With the fast pace of modern life, sleep, which is normally considered remedial, is becoming a problem. Research indicates that sleeping disorders are on the rise and threatening the well-being of humans. Among the illnesses that can surface if sleeping disorders are not treated properly are hypertension, heart-related illnesses, diabetes, depression and other chronic illnesses. In this regard, in many countries, beginning with the US, sleeping problems are giving rise to the creation of foundations, such as the National Sleep Foundation, which are proclaiming the importance of sleep and researching problems arising from sleeping disorders.
The Pew Research Center for the People & the Press, an American public opinion research company, in a recently published report said short naps are a part of everyday life. According to this study, on an average day 34 percent of adults like to take a nap. If one were to examine the difference between genders, studies indicate that more men than women prefer to nap. And when income levels are examined, people with middle income levels have less of an opportunity to nap than those on higher or lower incomes. Also, napping on weekends was found to be equal to napping during the weekdays. Those with unemployment problems or the retired sleep more during work days than they do on weekends.
Breaking the myths about sleep
Incorrect word-of-mouth information on sleep and bad advice may lead to us having sleeping problems. Experts point out the importance of temperature in getting a good sleep; an average room temperature is advised as being ideal. Light and noise are the enemies of sleep, and smoking a cigarette before bed also makes sleeping more difficult.
Men's Journal, a popular magazine in the US, recently published a list of popular myths about sleep. According to them, the four myths we need to forget about sleep are:
Myth 1: You need eight hours.
The truth: Even though it's difficult to give a perfect number on this matter, generally speaking, seven hours is enough. According to the American Cancer Society, which monitored a million people's sleep patterns aged 30-102 for six years, people who sleep for seven hours live 12 percent longer than people who sleep for eight hours.
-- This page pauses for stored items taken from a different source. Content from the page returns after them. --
(** *** The reset test *)

(** C1 (as the code has it).  With the trace object present, a call in
    render-schedule mode emits the RESETTING message exactly when [doReset]
    is pending or [t > lastStepTime + TIME_RESET_THRESHOLD]; the period is
    not part of the test. *)
Theorem reset_fires_iff (f : traceMsg -> D -> D) (fuel : nat) (t dt : Q)
    (w : World) :
  scheduler = "render-schedule"%string ->
  trace = Some f ->
  existsb isResetting (events (draw fuel t dt w)) = true <->
  (doReset w = true \/ lastStepTime w + TIME_RESET_THRESHOLD < t).
Proof.
  intros Hm Htr. rewrite (mode_on Hm), runClientStep_unfold.
  destruct (doReset w || numGt t (lastStepTime w + TIME_RESET_THRESHOLD)) eqn:C.
  - rewrite resetPhase_fires by assumption. rewrite Htr.
    split; intros _.
    + apply orb_true_iff in C. destruct C as [C | C]; [ left; exact C | ].
      right. apply numGt_true. exact C.
    + reflexivity.
  - rewrite resetPhase_idle by assumption.
    split; intro H.
    + exfalso. revert H. unfold andThen at 1. simpl.
      rewrite Forall_not_existsb; [ discriminate | ].
      apply andThen_Forall.
      * apply catchUp_Forall; reflexivity.
      * intros _. apply dispatch_Forall; reflexivity.
    + exfalso. apply orb_false_iff in C. destruct C as [C1 C2].
      destruct H as [H | H]; [ congruence | ].
      apply numGt_true in H. congruence.
Qed.

(** C2.  If the reset test succeeds, the call is the re-centering followed
    by the rest of the method: the re-centering calls no step function and
    leaves [doReset = false], [lastStepTime = t - p/2] and
    [correction = p/2], and the loop and the branches (where every step call
    is made) start from these fields. *)
Theorem reset_recenters_before_any_step (fuel : nat) (t dt : Q) (w : World) :
  scheduler = "render-schedule"%string ->
  doReset w = true \/ lastStepTime w + TIME_RESET_THRESHOLD < t ->
  exists r1 : Result,
    draw fuel t dt w = andThen r1 (catchUp fuel t p ;; dispatch t p) /\
    stepCalls (events r1) = [] /\
    doReset (world r1) = false /\
    lastStepTime (world r1) = t - p / 2 /\
    correction (world r1) = p / 2 /\
    host (world r1) = host w.
Proof.
  intros Hm H. exists (resetPhase t p w).
  split; [ rewrite (mode_on Hm); reflexivity | ].
  assert (C : doReset w || numGt t (lastStepTime w + TIME_RESET_THRESHOLD) = true).
  { apply orb_true_iff. destruct H as [H | H]; [ left; exact H | right ].
    apply numGt_true. exact H. }
  rewrite resetPhase_fires by assumption.
  destruct trace; simpl; repeat split; reflexivity.
Qed.

(** *** A tick inside the current period *)

(** C5 (as the code has it).  With no reset pending, the trace object
    present and [lastStepTime <= t < lastStepTime + p], the claim holds when
    moreover [t <= lastStepTime + TIME_RESET_THRESHOLD], which the reset test
    needs: the call makes one step call, from the normal branch, with
    [dt = t - lastStepTime + correction]; it advances [lastStepTime] by [p]
    and leaves [correction] at the new [lastStepTime] minus [t]. *)
Theorem tick_within_period (f : traceMsg -> D -> D) (fuel : nat) (t dt : Q)
    (w : World) :
  scheduler = "render-schedule"%string ->
  trace = Some f ->
  doReset w = false ->
  lastStepTime w <= t ->
  t < lastStepTime w + p ->
  t <= lastStepTime w + TIME_RESET_THRESHOLD ->
  exists ok : bool,
    stepCalls (events (draw fuel t dt w)) =
      [StepCall Normal t (t - lastStepTime w + correction w) false ok] /\
    lastStepTime (world (draw fuel t dt w)) = lastStepTime w + p /\
    correction (world (draw fuel t dt w)) = lastStepTime w + p - t /\
    outcome (draw fuel t dt w) = if ok then Returned else Threw StepFailure.
Proof.
  intros Hm Htr Hr Hlo Hhi Hth.
  rewrite (mode_on Hm), runClientStep_unfold.
  rewrite resetPhase_idle.
  2:{ rewrite Hr. simpl. apply numGt_false. exact Hth. }
  unfold andThen at 1. simpl.
  rewrite catchUp_exit.
  2:{ apply numGt_false. apply Qlt_le_weak. exact Hhi. }
  unfold andThen. simpl. unfold dispatch.
  replace (numLt t (lastStepTime w)) with false.
  2:{ symmetry. apply numLt_false. exact Hlo. }
  rewrite normalBranch_unfold, Htr. cbv zeta.
  destruct (step t (t - lastStepTime w + correction w) false (host w)).
  - exists true. simpl. repeat split; reflexivity.
  - exists false. simpl. repeat split; reflexivity.
Qed.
Myth 2 : Don't eat just before bed.
The truth: Eating a cheese sandwich before going to bed is an ideal snack. It is generally believed that digesting food prevents sleep. However, some foods can actually assist you in falling asleep. Milk and dairy products fall into this category. Tryptophan, found in dairy, increases the brain chemicals of melatonin and serotonin, both of which make you drowsy.
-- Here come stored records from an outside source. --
(** * DATAGerry: object versioning, structural repair, references and
      location-aware deletion

    A shallow embedding of the object routes
    (cmdb/interface/rest_api/framework_routes/objects_routes.py), of the
    object manager (cmdb/framework/cmdb_object_manager.py) and of the user
    manager (cmdb/user_management/managers/user_manager.py), with the
    properties the specification states about them; then further properties
    of these, of the CSV export (cmdb/interface/rest_api/export_routes.py)
    and of the check routine (cmdb/__check__.py).

    Documents are records, collections are lists of documents in storage
    order, and every manager call is a computation over the [World]: the
    collections together with the trace of store accesses made so far. *)

From Stdlib Require Import ZArith QArith String DecimalString.
From stdpp Require Import base decidable list strings sorting.

Local Open Scope string_scope.
Local Open Scope Z_scope.

(** ** Data model *)

(** Field values are untyped at storage level: the JSON scalars. *)
Inductive Value : Type :=
  | VNone
  | VBool (b : bool)
  | VInt (z : Z)
  | VStr (s : string).

#[global] Instance Value_eq_dec : EqDecision Value.
Proof. solve_decision. Defined.

(** An object field, the dict [{"name": ..., "value": ...}]. *)
Record Field : Type := mkField {
  f_name : string;
  f_value : Value
}.

#[global] Instance Field_eq_dec : EqDecision Field.
Proof. solve_decision. Defined.

(** A field definition of a type.  [tf_type] is the input type ("text",
    "ref", ...), [tf_ref_types] the allowed targets of a reference field
    (empty when the key is absent) and [tf_value] the default value, [None]
    when the definition has no "value" key. *)
Record TypeField : Type := mkTypeField {
  tf_name : string;
  tf_type : string;
  tf_ref_types : list Z;
  tf_value : option Value
}.

Record TypeModel : Type := mkType {
  type_public_id : Z;
  type_fields : list TypeField
}.

Record CmdbObject : Type := mkObject {
  public_id : Z;
  type_id : Z;
  version : string;
  active : bool;
  fields : list Field
}.

Record CmdbLocation : Type := mkLocation {
  loc_public_id : Z;
  loc_object_id : Z;
  loc_parent : Z
}.

Record ObjectLinkModel : Type := mkLink {
  link_public_id : Z;
  link_primary : Z;
  link_secondary : Z
}.

Record UserModel : Type := mkUser {
  user_public_id : Z;
  user_name : string
}.

Inductive LogAction : Type := CREATE | EDIT | ACTIVE_CHANGE | DELETE.

Record CmdbObjectLog : Type := mkLog {
  log_action : LogAction;
  log_object_id : Z;
  log_version : string;
  log_comment : string
}.

#[global] Instance CmdbObject_eq_dec : EqDecision CmdbObject.
Proof. solve_decision. Defined.

#[global] Instance CmdbLocation_eq_dec : EqDecision CmdbLocation.
Proof. solve_decision. Defined.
Myth 3: You can catch up on weekends.
The truth: You can't compensate for sleep. Sleeping seven hours a day may prevent fatigue, but sleeping until noon on weekends to make up for another day where you weren't able to rest will only tire you as it ruins your circadian rhythm.
Myth 4: Firm beds are best.
The truth: Soft beds are better for sleep. A study published in the British medical journal The Lancet showed that patients with chronic back pain who switched firm mattresses for softer ones experienced a 75 percent increase in their sleep. Softer mattresses allow for more natural body contours and work to eliminate pain by 32 percent among users.
Sleep is extremely important for the physiological rhythm of the body, and it is becoming increasingly important with the increasing high-speed pace of our modern age. For this reason, sleep must not be seen as an unimportant daily need, but as an act that needs to be adjusted according to scientific information.
Prepare yourself before you are jetlagged
One of the most important sleep-related problems of our modern age is jetlag. It is known that the problems caused by this biological clock change last a few days and lead to sleeping problems and fatigue. Even though various medicines have been discovered that prevent jetlag, it is possible to pay attention to a few details to curb its side effects:
Select a flight in which you land at your destination in the afternoon.
Don't sleep until 10 p.m. local time at your arrival point.
Refrain from eating very heavy foods at your arrival point.
Refrain from heavy workouts for a while.
Go out into the sunlight so you can allow the sun to reset your biological clock.